Their latest picnic coincided with a fleet of CForceS lorries leaving the Sculthorpe base with a heavy Air Force Regiment guard and under a wealth of flapping tarpaulin, applied with customary CForceS ‘concern’ for stealth. The convoy was forced to pull up at the Four Winds Crossroads when one of the local ‘flat Capps’ contrived to lodge his Skoda under the side of a tractor and trailer on the junction. This was the kind of aged driver Lim’s dad described as “The Living Dead” whenever he encountered one, which was every time he eased his un-parkable Volvo off the family driveway. Short of bulldozing the accident and victim off the junction, the convoy
had to wait with drivers tapping fretfully on their phones and guards alert with prickling, adrenalin-fuelled anxiety. It would be just like the Air Force to mount a security test in the middle of a real, covert action.
Unpredictably, the accompanying Air Force Regiment riflemen rushed forward to the accident, overcome with a desire to ‘rubberneck’. In doing so, they momentarily neglected their primary task.
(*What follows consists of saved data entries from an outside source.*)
(** * galsimcat: catalog-to-field rendering pipeline

    A shallow embedding of [galsimcat.py].  Python floats are embedded as
    the real numbers of the Standard Library: [math.cos], [math.sin],
    [math.log], [math.sqrt], [math.pow] and [math.pi] become [cos], [sin],
    [ln], [sqrt], [Rpower]/[powerRZ] and [PI]; rounding, overflow and NaN are
    not represented.  The exceptions Python raises on a zero divisor or on an
    argument outside the domain of a [math] function are represented: every
    such operation returns a [Result].  The [OverflowError] of a [math.pow]
    whose result exceeds the largest float is not.

    Where a statement is about the floats themselves (whether the
    determinant of the shear can vanish), the arithmetic is that of the
    binary64 format: see [round64] and [shear64] at the end of the
    definitions.

    GalSim is an external library.  Its integer bounds ([galsim.BoundsI])
    are embedded after their documented interface; its rendering engine, its
    noise model and its random deviate are the fields of the [Engine] class.
    The checks GalSim makes on the arguments of its constructors and of
    [applyShear] are not represented: in this embedding building and
    drawing a source always return.

    The catalog is a list of rows whose columns are already converted to
    numbers; the files written are kept as a list of names and contents, in
    the order of the writes; the log messages are left out. *)

From Stdlib Require Import Reals Lra Lia ZArith List Bool String.
From Stdlib Require Import Zfloor Permutation FunctionalExtensionality.
Import ListNotations.

Local Open Scope R_scope.

(** ** Python results: a value, a raised exception, or [sys.exit] *)

Inductive PyError : Type :=
| ZeroDivisionError
| ValueError
| IndexError.

Inductive Result (A : Type) : Type :=
| Ok (a : A)
| Raise (e : PyError)
| Exit (code : Z).

Arguments Ok {A} a.
Arguments Raise {A} e.
Arguments Exit {A} code.

Definition bind {A B : Type} (m : Result A) (k : A -> Result B) : Result B :=
  match m with
  | Ok a => k a
  | Raise e => Raise e
  | Exit c => Exit c
  end.

Declare Scope py_scope.
Delimit Scope py_scope with py.
Notation "x <- m ;; k" := (bind m (fun x => k))
  (at level 61, m at next level, right associativity) : py_scope.
Local Open Scope py_scope.

(** ** Comparisons on floats *)

Definition Rltb (x y : R) : bool := if Rlt_dec x y then true else false.
Definition Rleb (x y : R) : bool := if Rle_dec x y then true else false.
Definition Rgtb (x y : R) : bool := Rltb y x.
Definition Reqb (x y : R) : bool := if Req_dec_T x y then true else false.

(** ** Partial float operations *)

(** [a / b] on floats raises [ZeroDivisionError] when [b] is zero. *)
Definition py_div (a b : R) : Result R :=
  if Reqb b 0 then Raise ZeroDivisionError else Ok (a / b).

(** [math.log(x)] raises [ValueError] unless [x > 0]. *)
Definition py_log (x : R) : Result R :=
  if Rltb 0 x then Ok (ln x) else Raise ValueError.

(** [math.sqrt(x)] raises [ValueError] when [x < 0]. *)
Definition py_sqrt (x : R) : Result R :=
  if Rleb 0 x then Ok (sqrt x) else Raise ValueError.

Definition is_integer (y : R) : bool := Reqb (IZR (Zfloor y)) y.

(** [math.pow(x,y)]: [x**y]; a [ValueError] for a zero base with a negative
    exponent and for a negative base with a non-integer exponent. *)
Definition py_pow (x y : R) : Result R :=
  if Rltb 0 x then Ok (Rpower x y)
  else if Reqb x 0 then
    if Rltb y 0 then Raise ValueError
    else if Reqb y 0 then Ok 1 else Ok 0
  else
    if is_integer y then Ok (powerRZ x (Zfloor y)) else Raise ValueError.

(** [int(math.ceil(x))] *)
Definition py_ceil (x : R) : Z := Zceil x.

(** ** Module constants (lines 18-21) *)

Definition twopi : R := 2 * PI.
Definition deg2rad : R := PI / 180.
Definition deg2arcsec : R := 3600.
Definition arcmin2arcsec : R := 60.

(** ** galsim.BoundsI

    An integer rectangle, inclusive at both ends; it is defined when
    [xmin <= xmax] and [ymin <= ymax].  The intersection of two rectangles
    is undefined when they share no pixel, and the area of an undefined
    rectangle is zero. *)

Record BoundsI : Type := mkBoundsI {
  isDefined : bool;
  xmin : Z;
  xmax : Z;
  ymin : Z;
  ymax : Z
}.

Definition BoundsI_undefined : BoundsI := mkBoundsI false 0 0 0 0.

Definition BoundsI_make (x1 x2 y1 y2 : Z) : BoundsI :=
  mkBoundsI ((x1 <=? x2)%Z && (y1 <=? y2)%Z) x1 x2 y1 y2.

(** [a & b] *)
Definition BoundsI_and (a b : BoundsI) : BoundsI :=
  if isDefined a && isDefined b then
    let x1 := Z.max (xmin a) (xmin b) in
    let x2 := Z.min (xmax a) (xmax b) in
    let y1 := Z.max (ymin a) (ymin b) in
    let y2 := Z.min (ymax a) (ymax b) in
    if (x2 <? x1)%Z || (y2 <? y1)%Z then BoundsI_undefined
    else mkBoundsI true x1 x2 y1 y2
  else BoundsI_undefined.

Definition BoundsI_area (b : BoundsI) : Z :=
  if isDefined b then ((xmax b - xmin b + 1) * (ymax b - ymin b + 1))%Z
  else 0%Z.

Definition BoundsI_includes (b : BoundsI) (x y : Z) : bool :=
  isDefined b && (xmin b <=? x)%Z && (x <=? xmax b)%Z
              && (ymin b <=? y)%Z && (y <=? ymax b)%Z.

(** ** Command-line configuration (lines 49-84) *)

Record Args : Type := mkArgs {
  input : string;
  output : string;
  x_center : R;
  y_center : R;
  width : Z;
  height : Z;
  margin : R;
  pixel_scale : R;
  psf_fwhm : R;
  psf_beta : R;
  flux_norm : R;
  nvisits : Z;
  sky_level : R;
  g1 : R;
  g2 : R;
  partials : bool;
  partials_order : Z
}.

(** The argparse defaults. *)
Definition default_args : Args :=
  mkArgs "gcat.dat" "catout" 2048 (-2048) 512 512 10 0.2 0.7 3.0 711 230
         780.778 0 0 false 1.

(** ** Values computed before the catalog loop (lines 98-140) *)

Record Setup : Type := mkSetup {
  field_bounds : BoundsI;
  RAmin : R;
  RAmax : R;
  DECmin : R;
  DECmax : R;
  margin_arcsec : R;
  fdCoefs : list R;
  fcut : R;
  f0 : R;
  r0psf : R;
  cpsf : R
}.

(** Lines 110-122: the finite-difference coefficients.  The table is only
    built when partials are requested; an order outside 1..4 ends the run
    with [sys.exit(-1)]. *)
Definition init_fdCoefs (args : Args) : Result (list R) :=
  if partials args then
    if (partials_order args <? 1)%Z || (4 <? partials_order args)%Z
    then Exit (-1)
    else if (partials_order args =? 1)%Z then Ok [1/2]
    else if (partials_order args =? 2)%Z then Ok [2/3; -1/12]
    else if (partials_order args =? 3)%Z then Ok [3/4; -3/20; 1/60]
    else Ok [4/5; -1/5; 4/105; -1/280]
  else Ok [].

(** Lines 98-140, without the calls into GalSim and the file system: the
    constructors [galsim.Pixel] (line 92) and [galsim.Moffat] (line 95) run
    before these lines and [open(args.input)] (line 125) between lines 122
    and 135; each may refuse its argument, and what they do then is not
    part of [setup]. *)
Definition setup (args : Args) : Result Setup :=
  let fb := BoundsI_make 1 (width args) 1 (height args) in
  let ramin := (x_center args - 0.5 * IZR (width args)) * pixel_scale args in
  let ramax := (x_center args + 0.5 * IZR (width args)) * pixel_scale args in
  let decmin := (y_center args - 0.5 * IZR (height args)) * pixel_scale args in
  let decmax := (y_center args + 0.5 * IZR (height args)) * pixel_scale args in
  let mrg := margin args * arcmin2arcsec in
  coefs <- init_fdCoefs args ;;
  let fc := 2.0 in
  f_0 <- py_div fc (pixel_scale args * pixel_scale args) ;;
  ib <- py_div 1 (psf_beta args) ;;
  p2 <- py_pow 2 ib ;;
  sq <- py_sqrt (p2 - 1) ;;
  r0 <- py_div (0.5 * psf_fwhm args) sq ;;
  cp <- py_div (PI * f_0 * r0 * r0) (psf_beta args - 1) ;;
  Ok (mkSetup fb ramin ramax decmin decmax mrg coefs fc f_0 r0 cp).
They swept forward like a sea going out before the onset of a Tsunami and would only sweep back again with the wreckage of their operation. Each airman felt a need to remonstrate with, rescue or observe the demise of the trapped motorists. This varied according to their personal sense of empathy or sociopathy. Our valiant Jim and Lim, much more mission-oriented, leapt up, scurried to the low loaders and peered under the flapping tarpaulins. The third low-loader carried a wide load, heavily wrapped, but with an unmistakeable shape. It was a barely concealed saucer shape, the wind having shifted some poorly secured pallets designed to mask the outlines.
The companions were soon spotted and forced to run back to their bicycles by a squaddie in the lead wave of the returning Tsunami. He shouted. “Hey, you, get your noses out or I’ll be forced to shoot you.” That squaddie was one of the sociopathic ones. But just a mock-sociopath with teenagers of his own.